False. The environmental impacts of print and digital media cannot, and should not, be directly compared because the products are very different. Consumers use different types of media, these uses overlap, and there are also overlapping stages in the production processes.  This means that there is also overlap between the environmental impacts of print and digital media. It is difficult to compare the two using the same measurements. The environmental impacts of media are generated by manufacturing activities, content production, distribution and consumption. The most significant environmental impacts of print media are associated with paper production and printing. These impacts can be substantially influenced by using renewable and eco-friendly energy source as well as by reducing energy and material consumption in printing operations. 

Alma Media’s printing press, for example, wages an ongoing war against maculature, or paper waste. During the last year alone, the printing press was able to reduce paper waste by nearly six per cent, or 132,000 kilograms, compared to the previous year. This achievement produced substantial savings in energy consumption. The environmental impacts of online media are associated with the manufacturing and use of the device the reader uses to consume the media.

Fact 1: In 2016, the average daily media consumption of Finns amounted to 7 hours 33 minutes. The top three were traditional television, traditional radio and social media.*

Claim: The public discussion on the environmental impacts of media is greenwashing.
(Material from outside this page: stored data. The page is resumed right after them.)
(** The system call returns to a state where the transaction is closed and the inode unlocked. *)
Lemma filewrite_round s V I T f x ip i off (n t : nat) src grow : ftx (fl_fs s) [] 0 0 V I -> finv V I T -> ip ∈ T -> I !! ip = Some i -> ready i ->
  fl_files s !! f = Some x -> fd_ip x = Some ip -> fd_off x = Z.of_nat off -> Z.of_nat off <= i_size i ->
  (t < n)%nat -> length src = (n - t)%nat -> let n1 := Nat.min (n - t) 1536 in (off + n1 <= 512 * 140)%nat -> has_room sb grow V I ip off n1 ->
  (nblk off n1 <= 4)%nat ->
  wp (filewrite_body dev_write f (Z.of_nat n) (Z.of_nat t, src)) (fun r s' => r = inl (Z.of_nat (t + n1), drop n1 src) /\
    fl_files s' = <[f := set_fd_off (Z.of_nat (off + n1)) x]> (fl_files s) /\
    exists V' I', ftx (fl_fs s') [] 0 0 V' I' /\
      written V I V' I' T ip off (take n1 src) (cst grow (nblk off n1)) (Z.max (i_size i) (Z.of_nat (off + n1)))) s.
Proof.
  intros Hs Hf Hip Hi Hr Hx Hxi Hxo Hsz Ht Hsrc n1 Hmax Hroom Hb. unfold filewrite_body. rewrite (proj2 (Z.ltb_lt _ _)) by lia. cbn [negb].
  change max_write with 1536. replace (Z.min _ 1536) with (Z.of_nat n1) by lia. rewrite Nat2Z.id.
  assert (length (take n1 src) = n1) as Hl by (rewrite length_take; lia).
  apply wp_bind, wp_infsst. eapply wp_mono; [by apply begin_ftx|]. intros [] s1 H1.
  apply wp_bind. eapply wp_getf; [done|]. apply wp_bind, wp_infsst. rewrite Hxi. eapply wp_mono; [by eapply ilock_ftx|]. intros [] s2 (k & Hk1 & Hk2 & H2).
  destruct (lock_frame V I T ip i k Hf Hi Hip) as (F2 & R2 & D2). set (I2 := <[ip := _]> I) in *.
  assert (I2 !! ip = Some (set_i_lock k i)) as E2 by (apply list_lookup_insert_eq; by eapply lookup_lt_Some).
  apply wp_bind. eapply wp_getf; [done|]. rewrite Hxi, Hxo. apply wp_bind, wp_infsst.
  eapply wp_mono; [apply (writei_spec G sb Hly dev_write s2 1 0 V I2 T ip (set_i_lock k i) off (take n1 src) grow)|]; rewrite ?Hl; [|done..| |].
  { eapply ftx_weaken; [exact H2|lia]. }
  { destruct grow; [done|]. intros m Hm Hlt. rewrite R2 by done. by apply Hroom. }
  intros r s3 (-> & V3 & I3 & H3 & Hw). change (i_size (set_i_lock k i)) with (i_size i) in Hw.
  destruct (wn_ino _ _ _ _ _ _ _ _ _ _ _ _ Hw ip _ E2) as (i3 & E3 & S3 & [K1 K2 K3 K4]). cbn [i_ref i_valid i_lock set_i_lock] in *.
  rewrite (proj2 (Z.ltb_lt _ _)) by lia. cbn [when]. apply wp_bind. eapply wp_updf; [done|]. cbn [fl_files set_fl_fs].
  apply wp_bind, wp_infsst. eapply wp_mono; [apply (iunlock_ftx s3 [] 1 0 V3 I3 ip i3 H3 E3); [destruct Hr; lia|congruence|congruence]|].
  intros [] s4 (k' & Hk1' & Hk2' & H4). apply wp_bind, wp_infsst. eapply wp_mono; [by eapply end_ftx|]. intros [] s5 H5.
  rewrite (proj2 (Z.ltb_ge _ _)), Z.eqb_refl by lia. cbn [negb]. apply wp_ret.
  destruct Hr as (_ & _ & Hlk & Hlo). split; [by rewrite Nat2Z.inj_add|]. split.
  { cbn [fl_files set_fl_fs set_fl_files]. rewrite Hxo, u32_small by lia. by rewrite Nat2Z.inj_add. }
  eexists V3, _. split; [exact H5|]. eapply written_locked; [done|done|exact Hi|exact Hw|exact E3|congruence|congruence].
Qed.

(** ** filewrite and fileread on an inode *)

Lemma nblk_aligned off n : (off mod 512 = 0)%nat -> nblk off n = ((n + 511) / 512)%nat.
Proof.
  intros Ha. destruct n as [|n]; [done|]. pose proof (Nat.div_mod_eq off 512) as E. rewrite Ha, Nat.add_0_r in E. unfold nblk.
  set (q := (off / 512)%nat) in *. replace (off + S n + 511)%nat with (S n + 511 + q * 512)%nat by lia. rewrite Nat.div_add by lia. lia.
Qed.

Lemma nblk_chunk off n : (off mod 512 = 0)%nat -> let n1 := Nat.min n 1536 in
  (nblk off n = nblk off n1 + nblk (off + n1) (n - n1) /\ nblk off n1 <= 4 /\ (n - n1 = 0 \/ (off + n1) mod 512 = 0))%nat.
Proof.
  intros Ha n1. rewrite !(nblk_aligned off) by done. assert ((n1 + 511) / 512 <= 4)%nat as Hle.
  { apply Nat.lt_succ_r, Nat.Div0.div_lt_upper_bound. lia. }
  destruct (decide (n <= 1536)%nat) as [Hn|Hn].
  - replace n1 with n by lia. replace (n - n)%nat with 0%nat by lia. cbn [nblk]. split; [lia|]. split; [by replace n with n1 by lia|by left].
  - replace n1 with (3 * 512)%nat in * by lia. assert ((off + 3 * 512) mod 512 = 0)%nat as Ha' by (by rewrite Nat.Div0.mod_add).
    split; [|split; [done|by right]]. rewrite nblk_aligned by done. change ((3 * 512 + 511) / 512)%nat with 3%nat.
    replace (n + 511)%nat with (n - 3 * 512 + 511 + 3 * 512)%nat by lia. rewrite Nat.div_add by lia. lia.
Qed.

Lemma has_room_less grow V I ip off n n1 : (n1 <= n)%nat -> (nblk off n1 <= nblk off n)%nat -> has_room sb grow V I ip off n -> has_room sb grow V I ip off n1.
Proof. intros Hn Hb Hr. destruct grow; cbn [has_room] in *; [lia|]. intros m Hm Hlt. apply Hr; [done|lia]. Qed.

Lemma has_room_chunk grow V I V' I' ip off n n1 : (n1 <= n)%nat -> (off + n <= 512 * 140)%nat -> nblk off n = (nblk off n1 + nblk (off + n1) (n - n1))%nat ->
  has_room sb grow V I ip off n -> (forall k, (k <= 140)%nat -> ref V I ip k <> 0 -> ref V' I' ip k <> 0) ->
  (nfree sb V <= nfree sb V' + cst grow (nblk off n1))%nat -> has_room sb grow V' I' ip (off + n1) (n - n1).
Proof.
  intros Hn Hmax En Hr Hk Hf. destruct grow; cbn [has_room cst] in *; [lia|].
  intros m Hm Hlt. apply Hk; [apply place_le; lia|]. apply Hr; [|lia]. etransitivity; [|exact Hm]. apply Nat.Div0.div_le_mono. lia.
Qed.

Lemma filewrite_spec s V I T f x ip i off l grow : ftx (fl_fs s) [] 0 0 V I -> finv V I T -> ip ∈ T -> I !! ip = Some i -> ready i ->
  fl_files s !! f = Some x -> fd_ip x = Some ip -> fd_off x = Z.of_nat off -> Z.of_nat off <= i_size i ->
  (off mod 512 = 0)%nat -> (off + length l <= 512 * 140)%nat -> has_room sb grow V I ip off (length l) ->
  wp (filewrite_inode dev_write f l) (fun r s' => r = Z.of_nat (length l) /\
    fl_files s' = <[f := set_fd_off (Z.of_nat (off + length l)) x]> (fl_files s) /\
    exists V' I', ftx (fl_fs s') [] 0 0 V' I' /\
      written V I V' I' T ip off l (cst grow (nblk off (length l))) (Z.max (i_size i) (Z.of_nat (off + length l)))) s.
Proof.
  intros Hs Hf Hip Hi Hrd Hx Hxi Hxo Hsz Ha Hmax Hroom. unfold filewrite_inode. apply wp_bind. set (fs0 := fl_files s) in *.
  apply (wp_loop (fun k a s' => exists l1 rest V' I' c, a = (Z.of_nat (length l1), rest) /\ l = l1 ++ rest /\ k = length rest /\
    fl_files s' = <[f := set_fd_off (Z.of_nat (off + length l1)) x]> fs0 /\ ftx (fl_fs s') [] 0 0 V' I' /\
    written V I V' I' T ip off l1 c (Z.max (i_size i) (Z.of_nat (off + length l1))) /\
    (c + cst grow (nblk (off + length l1) (length rest)) <= cst grow (nblk off (length l)))%nat /\
    has_room sb grow V' I' ip (off + length l1) (length rest) /\ (length rest = 0 \/ (off + length l1) mod 512 = 0)%nat)) with (n := length l); [|lia|].
  2:{ exists [], l, V, I, 0%nat. cbn [length]. rewrite Nat.add_0_r, Z.max_l, <- Hxo, list_insert_id by (done || by destruct x).
      split_and!; [done..|by apply (written_nil _ _ _ _ _ _ _ i)|lia|done|by right]. }
  clearbody fs0. clear s Hs Hroom. intros k a s (l1 & rest & V' & I' & c & -> & El & -> & Hfs & Hs & Hw & Hc & Hroom & Hal).
  assert (length l = length l1 + length rest)%nat as Elen by (by rewrite El, length_app).
  destruct (decide (length rest = 0)%nat) as [E0|E0].
  { assert (rest = []) as -> by (by apply nil_length_inv). rewrite app_nil_r in El. subst l1. unfold filewrite_body. rewrite Z.ltb_irrefl. cbn [negb]. apply wp_ret, wp_ret.
    rewrite Z.eqb_refl. split; [done|]. split; [done|]. exists V', I'. split; [done|]. eapply written_weaken; [exact Hw|]. cbn [length nblk] in Hc. lia. }
  destruct Hal as [?|Hal]; [done|]. destruct (wn_ino _ _ _ _ _ _ _ _ _ _ _ _ Hw ip i Hi) as (i' & Hi' & Es & Hk). rewrite decide_True in Es by done.
  destruct (nblk_chunk (off + length l1) (length rest) Hal) as (En & E4 & Hal'). set (n1 := Nat.min (length rest) 1536) in *.
  assert (length (take n1 rest) = n1) as Hn1 by (rewrite length_take; lia).
  assert (f < length fs0)%nat as Hlt by (by eapply lookup_lt_Some).
  pose proof (filewrite_round s V' I' T f (set_fd_off (Z.of_nat (off + length l1)) x) ip i' (off + length l1) (length l) (length l1) rest grow Hs) as Hround.
  replace (length l - length l1)%nat with (length rest) in Hround by lia. cbv zeta in Hround. fold n1 in Hround.
  eapply wp_mono; [apply Hround|]; [exact (wn_finv _ _ _ _ _ _ _ _ _ _ _ _ Hw)|done|done|by eapply ready_alike| |done|done|lia|lia|lia|lia| |done|].
  { rewrite Hfs. by apply list_lookup_insert_eq. }
  { eapply has_room_less; [| |exact Hroom]; lia. }
  clear Hround. intros r s' (-> & Hfs' & V2 & I2 & Hs2 & Hw2). exists (length rest - n1)%nat. split; [lia|].
  exists (l1 ++ take n1 rest), (drop n1 rest), V2, I2, (c + cst grow (nblk (off + length l1) n1))%nat.
  rewrite length_app, Hn1, length_drop, !Nat.add_assoc. split_and!; [done| |done| |done| | | |done].
  - by rewrite <- app_assoc, take_drop.
  - rewrite Hfs', Hfs, list_insert_insert_eq. by destruct x.
  - rewrite Es in Hw2. replace (Z.max (Z.max _ _) _) with (Z.max (i_size i) (Z.of_nat (off + length l1 + n1))) in Hw2 by lia. by eapply written_app.
  - rewrite En in Hc. destruct grow; cbn [cst] in *; lia.
  - eapply (has_room_chunk grow V' I'); [lia|lia|done|done| |exact (wn_free _ _ _ _ _ _ _ _ _ _ _ _ Hw2)]. intros k Hk'. by apply (wn_ref _ _ _ _ _ _ _ _ _ _ _ _ Hw2).
Qed.

(** Reading and a refused write change nothing but the lock of the inode. *)
Lemma written_relock V I T ip i k k' off : finv V I T -> ip ∈ T -> I !! ip = Some i ->
  sl_lk k' = sl_lk (i_lock i) -> sl_locked k' = sl_locked (i_lock i) ->
  written V I V (<[ip := set_i_lock k' (set_i_lock k i)]> (<[ip := set_i_lock k i]> I)) T ip off [] 0 (i_size i).
Proof.
  intros Hf Hip Hi Hlk Hlo. destruct (lock_frame V I T ip i k Hf Hi Hip) as (F & _ & _).
  assert (<[ip := set_i_lock k i]> I !! ip = Some (set_i_lock k i)) as E by (apply list_lookup_insert_eq; by eapply lookup_lt_Some).
  eapply (written_locked V I V _ T ip i k k'); [done|done|done| |done|done|done]. apply (written_nil _ _ _ _ _ _ _ (set_i_lock k i) F E).
Qed.
Lemma print_tokens t lvl : expressible t -> Forall token (print lvl t).
Proof.
  assert (forall c, c ∈ symbols -> token [c]) as Hsym by (intros c Hc; right; by exists c).
  assert (forall l, Forall token l -> Forall token ([text "("] ++ l ++ [text ")"])) as Hpar.
  { intros l Hl. apply Forall_app. split; [constructor; [|done]|apply Forall_app; split; [done|constructor; [|done]]]; apply Hsym; unfold symbols; cbn; rewrite !elem_of_cons; tauto. }
  revert lvl. induction t as [args|t IH file mode fd|l IHl r IHr|l IHl r IHr|t IH]; cbn [expressible print]; intros lvl Ht; (case_match; [|apply Hpar]).
  1,2: destruct Ht as [Ht _]; eapply Forall_impl; [exact Ht|by left].
  1,2: destruct Ht as (Ht & Hr); apply Forall_app; split; [by apply IH|by apply redir_toks_token].
  1-4: destruct Ht as [Hl Hr]; apply Forall_app; split; [by apply IHl|]; constructor; [|by apply IHr]; apply Hsym; unfold symbols; cbn; rewrite !elem_of_cons; tauto.
  all: apply Forall_app; split; [by apply IH|]; constructor; [|done]; apply Hsym; unfold symbols; cbn; rewrite !elem_of_cons; tauto.
Qed.

Lemma strings_ext f g c : (forall w, w ∈ words c -> f w = g w) -> strings f c = strings g c.
Proof.
  induction c as [argv|c IH file efile mode fd|l IHl r IHr|l IHl r IHr|c IH]; cbn [words strings]; intros H; f_equal;
    try (apply IH || apply IHl || apply IHr || apply H || (apply map_ext_in; intros a Ha%list_elem_of_In; by apply H)); try (intros w Hw; apply H);
    rewrite ?elem_of_app, ?list_elem_of_singleton; tauto.
Qed.

Lemma render_nonzero toks : Forall token toks -> Forall (fun c => c <> 0) (render toks).
Proof.
  intros H. unfold render. induction H as [|t toks Ht _ IH]; cbn; [done|]. constructor; [done|]. apply Forall_app. split; [|done].
  destruct Ht as [[_ Hw]|(c & -> & Hc)].
  - eapply Forall_impl; [exact Hw|]. intros c Hc ->. done.
  - constructor; [by apply symbols_in|done].
Qed.

Lemma strlen_app l r : Forall (fun c => c <> 0) l -> strlen (l ++ 0 :: r) = Some (Z.of_nat (length l)).
Proof. induction 1 as [|c l Hc _ IH]; simpl; [done|]. rewrite (proj2 (Z.eqb_neq _ _) Hc), IH. simpl. f_equal. lia. Qed.
(** The forest: the first tree is the command, the others belong to init. *)
Inductive grun : nat * list ptree -> list event -> nat * list ptree -> Prop :=
| g_refl g : grun g [] g
| g_step n R1 x R2 evs n' x' left evs' g : tstep (n, x) evs (n', x', left) ->
    grun (n', R1 ++ x' :: R2 ++ left) evs' g -> grun (n, R1 ++ x :: R2) (evs ++ evs') g.

(** ** What a command means *)

(** A command with the table it is given, a running program, a list whose first part runs, the two
    sides of a pipe, a command in the background *)
Inductive sp :=
| Nil
| Do (c : cmd) (t : fdtable)
| Live (path : list Z) (argv : list (list Z))
| Seq (x : sp) (c : cmd) (t : fdtable)
| Par (a b : sp)
| Bg (x : sp).

Variable buf : list Z.

Inductive sstep : nat * sp -> list event -> nat * sp * list sp -> Prop :=
| s_none n t : sstep (n, Do (EXEC []) t) [] (n, Nil, [])
| s_start n q e argv t : runnable (cstr buf q) = true -> let args := map (fun a => cstr buf a.1) ((q, e) :: argv) in
    sstep (n, Do (EXEC ((q, e) :: argv)) t) [Started (cstr buf q) args t] (n, Live (cstr buf q) args, [])
| s_missing n q e argv t : runnable (cstr buf q) = false -> sstep (n, Do (EXEC ((q, e) :: argv)) t) [] (n, Nil, [])
| s_end n path argv : sstep (n, Live path argv) [Ended path argv] (n, Nil, [])
| s_redir n c file efile mode fd t : openable (cstr buf file) = true ->
    sstep (n, Do (REDIR c file efile mode fd) t) [] (n, Do c (<[Z.to_nat fd := Some (OpenFile (cstr buf file) mode)]> t), [])
| s_noredir n c file efile mode fd t : openable (cstr buf file) = false -> sstep (n, Do (REDIR c file efile mode fd) t) [] (n, Nil, [])
| s_list n l r t : sstep (n, Do (LIST l r) t) [] (n, Seq (Do l t) r t, [])
| s_first n x r t evs n' x' left : sstep (n, x) evs (n', x', left) -> sstep (n, Seq x r t) evs (n', Seq x' r t, left)
| s_then n r t : sstep (n, Seq Nil r t) [] (n, Do r t, [])
| s_pipe n l r t : sstep (n, Do (PIPE l r) t) []
    (S n, Par (Do l (<[1%nat := Some (PipeEnd n true)]> t)) (Do r (<[0%nat := Some (PipeEnd n false)]> t)), [])
| s_left n a b evs n' a' left : sstep (n, a) evs (n', a', left) -> sstep (n, Par a b) evs (n', Par a' b, left)
| s_right n a b evs n' b' left : sstep (n, b) evs (n', b', left) -> sstep (n, Par a b) evs (n', Par a b', left)
| s_both n : sstep (n, Par Nil Nil) [] (n, Nil, [])
| s_back n c t : sstep (n, Do (BACK c) t) [] (n, Bg (Do c t), [])
| s_bg n x evs n' x' left : sstep (n, x) evs (n', x', left) -> sstep (n, Bg x) evs (n', Bg x', left)
| s_detach n x : sstep (n, Bg x) [] (n, Nil, [x]).

(** Several steps of one part, and of all of them *)
Inductive ssteps : nat * sp -> list event -> nat * sp * list sp -> Prop :=
| ss_refl n x : ssteps (n, x) [] (n, x, [])
| ss_step n x evs n1 x1 left1 evs' n' x' left' : sstep (n, x) evs (n1, x1, left1) -> ssteps (n1, x1) evs' (n', x', left') ->
    ssteps (n, x) (evs ++ evs') (n', x', left1 ++ left').
Inductive srun : nat * list sp -> list event -> nat * list sp -> Prop :=
| r_refl g : srun g [] g
| r_step n R1 x R2 evs n' x' left evs' g : ssteps (n, x) evs (n', x', left) ->
    srun (n', R1 ++ x' :: R2 ++ left) evs' g -> srun (n, R1 ++ x :: R2) (evs ++ evs') g.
False. Discussion of all kinds promotes the analysis of environmental impacts. However, claims need to be supported by actual studies. Publishers are increasingly studying the full life cycle of their services and products and reporting on the measures they take. Consumers can ask simple questions to support their decisions. For example, they can ask the sellers of media consumption devices about where the device was manufactured and from what materials. If nobody asks questions, there will be no progress. Meanwhile, researchers are developing new ways to assess positive environmental impacts, which are referred to as the handprint. The handprint highlights the positive sustainability impacts of operations. In water consumption, for example, the handprint can be increased by avoiding excessive water consumption and implementing water purification solutions.

Fact 2: The media plays an important role by publishing current information on environmental issues and promoting discussion. Alma Media, for example, has a long history of increasing awareness of responsible and environmentally conscious advertising among major Finnish advertisers and organising seminars on topics such as goodvertising for its advertising customers. 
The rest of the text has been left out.